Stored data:
• • •
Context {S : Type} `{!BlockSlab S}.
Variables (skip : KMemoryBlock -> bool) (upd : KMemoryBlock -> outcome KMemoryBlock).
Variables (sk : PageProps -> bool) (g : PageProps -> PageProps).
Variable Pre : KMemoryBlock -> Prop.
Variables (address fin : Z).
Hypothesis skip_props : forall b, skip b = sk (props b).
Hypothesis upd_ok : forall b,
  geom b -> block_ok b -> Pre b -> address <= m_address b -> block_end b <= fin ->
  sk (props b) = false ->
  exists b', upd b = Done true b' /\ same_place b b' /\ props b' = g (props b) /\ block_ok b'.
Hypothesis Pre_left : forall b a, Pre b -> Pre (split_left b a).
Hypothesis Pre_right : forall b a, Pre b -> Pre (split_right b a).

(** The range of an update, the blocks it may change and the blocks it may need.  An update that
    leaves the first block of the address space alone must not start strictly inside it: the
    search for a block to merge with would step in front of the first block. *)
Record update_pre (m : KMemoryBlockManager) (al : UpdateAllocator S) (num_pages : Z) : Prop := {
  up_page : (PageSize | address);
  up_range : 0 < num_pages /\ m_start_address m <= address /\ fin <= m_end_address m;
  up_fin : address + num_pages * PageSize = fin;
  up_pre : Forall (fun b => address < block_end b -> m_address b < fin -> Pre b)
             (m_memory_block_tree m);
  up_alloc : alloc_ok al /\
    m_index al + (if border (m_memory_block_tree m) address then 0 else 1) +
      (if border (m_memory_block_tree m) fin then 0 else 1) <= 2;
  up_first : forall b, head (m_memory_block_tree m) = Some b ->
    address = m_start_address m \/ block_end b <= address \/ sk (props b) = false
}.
• • •
What to work on: Starting with the line that contains "Hypothesis Pre_right : forall", restate every line through the end of the records above, exactly and with no other lines.

Answer section:
Hypothesis Pre_right : forall b a, Pre b -> Pre (split_right b a).

(** The range of an update, the blocks it may change and the blocks it may need.  An update that
    leaves the first block of the address space alone must not start strictly inside it: the
    search for a block to merge with would step in front of the first block. *)
Record update_pre (m : KMemoryBlockManager) (al : UpdateAllocator S) (num_pages : Z) : Prop := {
  up_page : (PageSize | address);
  up_range : 0 < num_pages /\ m_start_address m <= address /\ fin <= m_end_address m;
  up_fin : address + num_pages * PageSize = fin;
  up_pre : Forall (fun b => address < block_end b -> m_address b < fin -> Pre b)
             (m_memory_block_tree m);
  up_alloc : alloc_ok al /\
    m_index al + (if border (m_memory_block_tree m) address then 0 else 1) +
      (if border (m_memory_block_tree m) fin then 0 else 1) <= 2;
  up_first : forall b, head (m_memory_block_tree m) = Some b ->
    address = m_start_address m \/ block_end b <= address \/ sk (props b) = false
}.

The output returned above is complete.